• Exercise brief: Beneath this task are records; print exactly the stretch of them from the line with "acting now' = None" through the line with "- destruct ps", both ends included.

==================================================

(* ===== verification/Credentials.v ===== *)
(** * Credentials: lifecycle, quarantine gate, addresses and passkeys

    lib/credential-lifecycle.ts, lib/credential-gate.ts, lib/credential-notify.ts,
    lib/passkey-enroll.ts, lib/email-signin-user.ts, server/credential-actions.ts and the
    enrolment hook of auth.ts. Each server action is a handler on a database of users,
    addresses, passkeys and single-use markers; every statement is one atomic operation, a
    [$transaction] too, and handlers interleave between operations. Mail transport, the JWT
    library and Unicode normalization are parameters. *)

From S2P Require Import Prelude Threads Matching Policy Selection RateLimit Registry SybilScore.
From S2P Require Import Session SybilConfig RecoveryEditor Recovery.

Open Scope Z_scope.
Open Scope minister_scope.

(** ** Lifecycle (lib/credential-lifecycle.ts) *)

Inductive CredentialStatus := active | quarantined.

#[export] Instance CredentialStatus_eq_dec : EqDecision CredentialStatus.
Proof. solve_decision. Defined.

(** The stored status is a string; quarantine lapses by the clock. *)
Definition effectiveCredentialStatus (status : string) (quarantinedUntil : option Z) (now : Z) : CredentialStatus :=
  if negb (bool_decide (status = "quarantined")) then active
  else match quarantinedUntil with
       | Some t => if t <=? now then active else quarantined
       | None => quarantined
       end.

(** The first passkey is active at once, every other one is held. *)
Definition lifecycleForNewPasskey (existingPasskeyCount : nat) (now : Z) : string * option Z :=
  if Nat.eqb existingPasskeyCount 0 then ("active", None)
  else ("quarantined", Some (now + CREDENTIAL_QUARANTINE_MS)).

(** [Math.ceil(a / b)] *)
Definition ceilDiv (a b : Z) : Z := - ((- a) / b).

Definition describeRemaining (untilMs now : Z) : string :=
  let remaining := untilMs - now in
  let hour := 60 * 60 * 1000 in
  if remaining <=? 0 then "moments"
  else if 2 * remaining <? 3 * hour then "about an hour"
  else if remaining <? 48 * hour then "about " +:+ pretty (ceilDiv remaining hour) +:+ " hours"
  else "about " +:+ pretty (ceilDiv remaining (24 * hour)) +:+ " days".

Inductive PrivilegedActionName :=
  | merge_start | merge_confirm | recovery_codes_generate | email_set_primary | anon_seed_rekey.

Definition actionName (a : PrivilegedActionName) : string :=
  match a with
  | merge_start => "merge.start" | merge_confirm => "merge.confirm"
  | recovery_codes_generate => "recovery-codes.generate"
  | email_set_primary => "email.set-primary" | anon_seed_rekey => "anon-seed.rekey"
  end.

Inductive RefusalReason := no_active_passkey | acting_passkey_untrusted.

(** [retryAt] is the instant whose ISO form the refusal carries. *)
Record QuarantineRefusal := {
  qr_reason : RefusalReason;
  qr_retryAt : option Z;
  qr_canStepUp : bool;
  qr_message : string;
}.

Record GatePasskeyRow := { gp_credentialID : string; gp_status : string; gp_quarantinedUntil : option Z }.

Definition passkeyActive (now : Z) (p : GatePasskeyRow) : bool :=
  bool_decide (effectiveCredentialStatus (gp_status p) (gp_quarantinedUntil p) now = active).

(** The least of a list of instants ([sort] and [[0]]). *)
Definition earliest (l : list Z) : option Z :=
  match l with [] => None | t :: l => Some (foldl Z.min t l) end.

==================================================

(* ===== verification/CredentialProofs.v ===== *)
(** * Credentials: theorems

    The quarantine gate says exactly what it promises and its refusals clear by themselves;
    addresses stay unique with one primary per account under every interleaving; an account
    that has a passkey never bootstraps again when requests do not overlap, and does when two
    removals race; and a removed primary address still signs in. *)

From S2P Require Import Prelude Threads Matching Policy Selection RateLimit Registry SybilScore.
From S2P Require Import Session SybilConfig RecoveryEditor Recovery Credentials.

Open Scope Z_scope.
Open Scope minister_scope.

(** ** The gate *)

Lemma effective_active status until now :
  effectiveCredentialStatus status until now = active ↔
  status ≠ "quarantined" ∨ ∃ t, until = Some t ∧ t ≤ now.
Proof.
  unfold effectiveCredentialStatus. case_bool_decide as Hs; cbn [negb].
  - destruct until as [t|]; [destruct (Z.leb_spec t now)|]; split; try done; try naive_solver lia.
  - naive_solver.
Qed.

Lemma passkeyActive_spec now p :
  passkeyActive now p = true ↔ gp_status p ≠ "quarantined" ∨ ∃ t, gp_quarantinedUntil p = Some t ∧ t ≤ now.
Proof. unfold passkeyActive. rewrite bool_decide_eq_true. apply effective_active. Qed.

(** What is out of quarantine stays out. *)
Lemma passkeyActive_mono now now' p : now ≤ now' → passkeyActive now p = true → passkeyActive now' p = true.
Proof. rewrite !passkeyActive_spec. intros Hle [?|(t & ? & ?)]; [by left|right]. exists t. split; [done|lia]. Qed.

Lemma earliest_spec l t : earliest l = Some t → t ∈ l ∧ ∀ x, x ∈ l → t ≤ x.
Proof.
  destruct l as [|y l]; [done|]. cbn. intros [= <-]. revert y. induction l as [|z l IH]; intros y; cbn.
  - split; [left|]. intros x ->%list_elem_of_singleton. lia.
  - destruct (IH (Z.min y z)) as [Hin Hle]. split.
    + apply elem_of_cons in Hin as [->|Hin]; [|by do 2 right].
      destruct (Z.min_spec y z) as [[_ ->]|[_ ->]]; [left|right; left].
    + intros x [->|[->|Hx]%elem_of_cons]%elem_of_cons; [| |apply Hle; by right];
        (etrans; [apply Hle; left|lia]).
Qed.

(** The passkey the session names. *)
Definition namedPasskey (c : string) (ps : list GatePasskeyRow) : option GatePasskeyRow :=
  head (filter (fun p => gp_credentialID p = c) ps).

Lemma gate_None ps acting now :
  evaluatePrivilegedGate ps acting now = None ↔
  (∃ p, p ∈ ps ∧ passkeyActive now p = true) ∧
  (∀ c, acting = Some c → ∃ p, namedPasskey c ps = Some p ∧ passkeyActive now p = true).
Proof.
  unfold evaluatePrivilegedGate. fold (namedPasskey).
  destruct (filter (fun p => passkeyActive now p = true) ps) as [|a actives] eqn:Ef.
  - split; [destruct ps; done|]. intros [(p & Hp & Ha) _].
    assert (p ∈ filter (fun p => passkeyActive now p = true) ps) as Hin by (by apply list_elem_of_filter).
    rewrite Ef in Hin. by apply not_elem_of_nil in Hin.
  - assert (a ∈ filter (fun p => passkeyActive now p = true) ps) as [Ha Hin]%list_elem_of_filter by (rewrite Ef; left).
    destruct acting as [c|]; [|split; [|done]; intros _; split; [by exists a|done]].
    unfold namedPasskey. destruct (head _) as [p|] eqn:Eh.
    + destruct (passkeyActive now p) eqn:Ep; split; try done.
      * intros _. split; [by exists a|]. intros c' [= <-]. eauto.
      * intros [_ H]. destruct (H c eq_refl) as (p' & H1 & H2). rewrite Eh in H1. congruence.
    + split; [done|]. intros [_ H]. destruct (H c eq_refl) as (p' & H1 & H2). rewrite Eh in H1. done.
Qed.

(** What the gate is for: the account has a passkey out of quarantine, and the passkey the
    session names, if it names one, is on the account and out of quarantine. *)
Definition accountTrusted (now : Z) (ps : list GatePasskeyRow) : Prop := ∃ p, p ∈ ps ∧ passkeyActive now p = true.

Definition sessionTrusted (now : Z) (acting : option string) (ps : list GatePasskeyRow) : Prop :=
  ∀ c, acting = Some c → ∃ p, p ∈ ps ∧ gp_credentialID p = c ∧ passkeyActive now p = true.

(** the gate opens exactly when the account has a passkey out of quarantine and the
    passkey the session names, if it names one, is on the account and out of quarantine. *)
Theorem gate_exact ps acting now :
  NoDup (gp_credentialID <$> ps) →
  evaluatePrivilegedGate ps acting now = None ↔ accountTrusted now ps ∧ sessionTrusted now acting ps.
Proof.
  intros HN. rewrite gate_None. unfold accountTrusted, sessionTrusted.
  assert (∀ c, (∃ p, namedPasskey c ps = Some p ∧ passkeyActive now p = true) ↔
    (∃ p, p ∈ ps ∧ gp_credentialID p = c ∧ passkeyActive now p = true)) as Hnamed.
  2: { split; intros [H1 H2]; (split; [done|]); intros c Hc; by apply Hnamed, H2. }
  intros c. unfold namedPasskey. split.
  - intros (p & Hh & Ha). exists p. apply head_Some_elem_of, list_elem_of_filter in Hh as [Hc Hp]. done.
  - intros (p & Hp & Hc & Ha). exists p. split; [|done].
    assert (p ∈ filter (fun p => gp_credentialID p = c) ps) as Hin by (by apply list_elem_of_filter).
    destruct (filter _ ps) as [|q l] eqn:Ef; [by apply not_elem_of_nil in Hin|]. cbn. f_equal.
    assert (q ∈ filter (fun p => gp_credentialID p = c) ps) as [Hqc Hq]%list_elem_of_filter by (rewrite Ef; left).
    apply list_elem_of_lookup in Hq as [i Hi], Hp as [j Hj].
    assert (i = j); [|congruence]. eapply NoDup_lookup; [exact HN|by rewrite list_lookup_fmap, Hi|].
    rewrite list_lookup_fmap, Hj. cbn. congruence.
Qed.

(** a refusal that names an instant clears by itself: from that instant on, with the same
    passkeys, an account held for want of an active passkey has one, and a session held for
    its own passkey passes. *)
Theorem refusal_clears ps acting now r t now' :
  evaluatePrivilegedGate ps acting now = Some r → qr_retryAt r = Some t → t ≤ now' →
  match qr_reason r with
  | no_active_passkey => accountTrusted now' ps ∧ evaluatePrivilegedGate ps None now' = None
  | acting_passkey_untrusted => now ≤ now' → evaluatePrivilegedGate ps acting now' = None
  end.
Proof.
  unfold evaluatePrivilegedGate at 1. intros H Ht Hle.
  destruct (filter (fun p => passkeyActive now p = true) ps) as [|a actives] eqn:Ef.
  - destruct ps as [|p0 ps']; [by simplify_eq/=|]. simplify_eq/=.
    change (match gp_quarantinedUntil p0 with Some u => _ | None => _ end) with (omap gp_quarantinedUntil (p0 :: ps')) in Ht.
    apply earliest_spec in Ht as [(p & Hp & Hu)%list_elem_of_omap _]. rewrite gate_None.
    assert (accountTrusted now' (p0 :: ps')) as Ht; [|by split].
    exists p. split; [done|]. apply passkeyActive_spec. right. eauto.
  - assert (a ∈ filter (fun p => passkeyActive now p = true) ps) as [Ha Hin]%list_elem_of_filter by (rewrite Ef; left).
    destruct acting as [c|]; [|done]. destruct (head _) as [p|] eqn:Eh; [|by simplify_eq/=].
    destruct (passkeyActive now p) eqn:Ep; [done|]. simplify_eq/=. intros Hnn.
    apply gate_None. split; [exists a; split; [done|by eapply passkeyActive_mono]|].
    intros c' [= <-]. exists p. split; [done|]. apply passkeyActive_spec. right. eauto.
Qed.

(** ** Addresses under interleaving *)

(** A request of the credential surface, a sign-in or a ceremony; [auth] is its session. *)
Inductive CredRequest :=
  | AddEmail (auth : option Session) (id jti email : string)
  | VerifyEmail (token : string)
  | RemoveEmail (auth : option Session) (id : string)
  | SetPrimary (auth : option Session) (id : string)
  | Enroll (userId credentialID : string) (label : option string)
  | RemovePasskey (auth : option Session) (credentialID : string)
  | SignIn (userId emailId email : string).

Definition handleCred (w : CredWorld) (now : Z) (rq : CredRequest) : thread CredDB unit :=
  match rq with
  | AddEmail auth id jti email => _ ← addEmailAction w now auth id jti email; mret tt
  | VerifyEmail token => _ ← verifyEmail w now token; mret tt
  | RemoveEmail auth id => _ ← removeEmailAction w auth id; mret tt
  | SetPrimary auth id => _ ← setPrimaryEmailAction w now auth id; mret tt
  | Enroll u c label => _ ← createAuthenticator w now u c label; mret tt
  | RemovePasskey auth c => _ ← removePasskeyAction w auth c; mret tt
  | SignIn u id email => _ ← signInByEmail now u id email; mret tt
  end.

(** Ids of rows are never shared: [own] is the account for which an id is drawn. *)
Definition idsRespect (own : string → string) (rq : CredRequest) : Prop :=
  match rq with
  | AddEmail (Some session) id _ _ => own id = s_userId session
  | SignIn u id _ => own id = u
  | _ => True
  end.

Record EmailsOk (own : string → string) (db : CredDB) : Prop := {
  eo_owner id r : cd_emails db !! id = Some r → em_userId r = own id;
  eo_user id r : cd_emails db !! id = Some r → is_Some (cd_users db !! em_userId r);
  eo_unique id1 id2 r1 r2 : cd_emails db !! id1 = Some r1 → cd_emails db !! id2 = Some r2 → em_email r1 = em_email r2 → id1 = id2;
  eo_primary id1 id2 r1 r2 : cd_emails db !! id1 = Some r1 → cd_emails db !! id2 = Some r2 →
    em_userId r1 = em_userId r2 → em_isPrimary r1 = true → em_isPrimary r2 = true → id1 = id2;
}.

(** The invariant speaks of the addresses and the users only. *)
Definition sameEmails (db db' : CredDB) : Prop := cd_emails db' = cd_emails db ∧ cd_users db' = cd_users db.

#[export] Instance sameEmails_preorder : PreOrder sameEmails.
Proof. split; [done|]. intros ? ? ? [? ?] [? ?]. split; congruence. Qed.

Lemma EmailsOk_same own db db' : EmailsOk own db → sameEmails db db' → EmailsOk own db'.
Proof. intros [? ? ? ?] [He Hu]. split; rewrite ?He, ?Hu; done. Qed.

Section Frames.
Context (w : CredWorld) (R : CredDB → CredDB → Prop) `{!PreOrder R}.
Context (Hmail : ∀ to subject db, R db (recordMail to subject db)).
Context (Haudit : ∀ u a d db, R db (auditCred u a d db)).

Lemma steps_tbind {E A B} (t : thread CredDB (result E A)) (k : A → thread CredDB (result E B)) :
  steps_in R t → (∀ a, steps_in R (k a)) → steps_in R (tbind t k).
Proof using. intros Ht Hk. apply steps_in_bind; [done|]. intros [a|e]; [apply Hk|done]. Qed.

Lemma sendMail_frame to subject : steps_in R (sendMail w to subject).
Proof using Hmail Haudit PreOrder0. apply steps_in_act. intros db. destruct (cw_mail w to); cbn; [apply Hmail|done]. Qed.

==================================================

• Solved exercise:
  | acting_passkey_untrusted => now ≤ now' → evaluatePrivilegedGate ps acting now' = None
  end.
Proof.
  unfold evaluatePrivilegedGate at 1. intros H Ht Hle.
  destruct (filter (fun p => passkeyActive now p = true) ps) as [|a actives] eqn:Ef.
  - destruct ps as [|p0 ps']; [by simplify_eq/=|]. simplify_eq/=.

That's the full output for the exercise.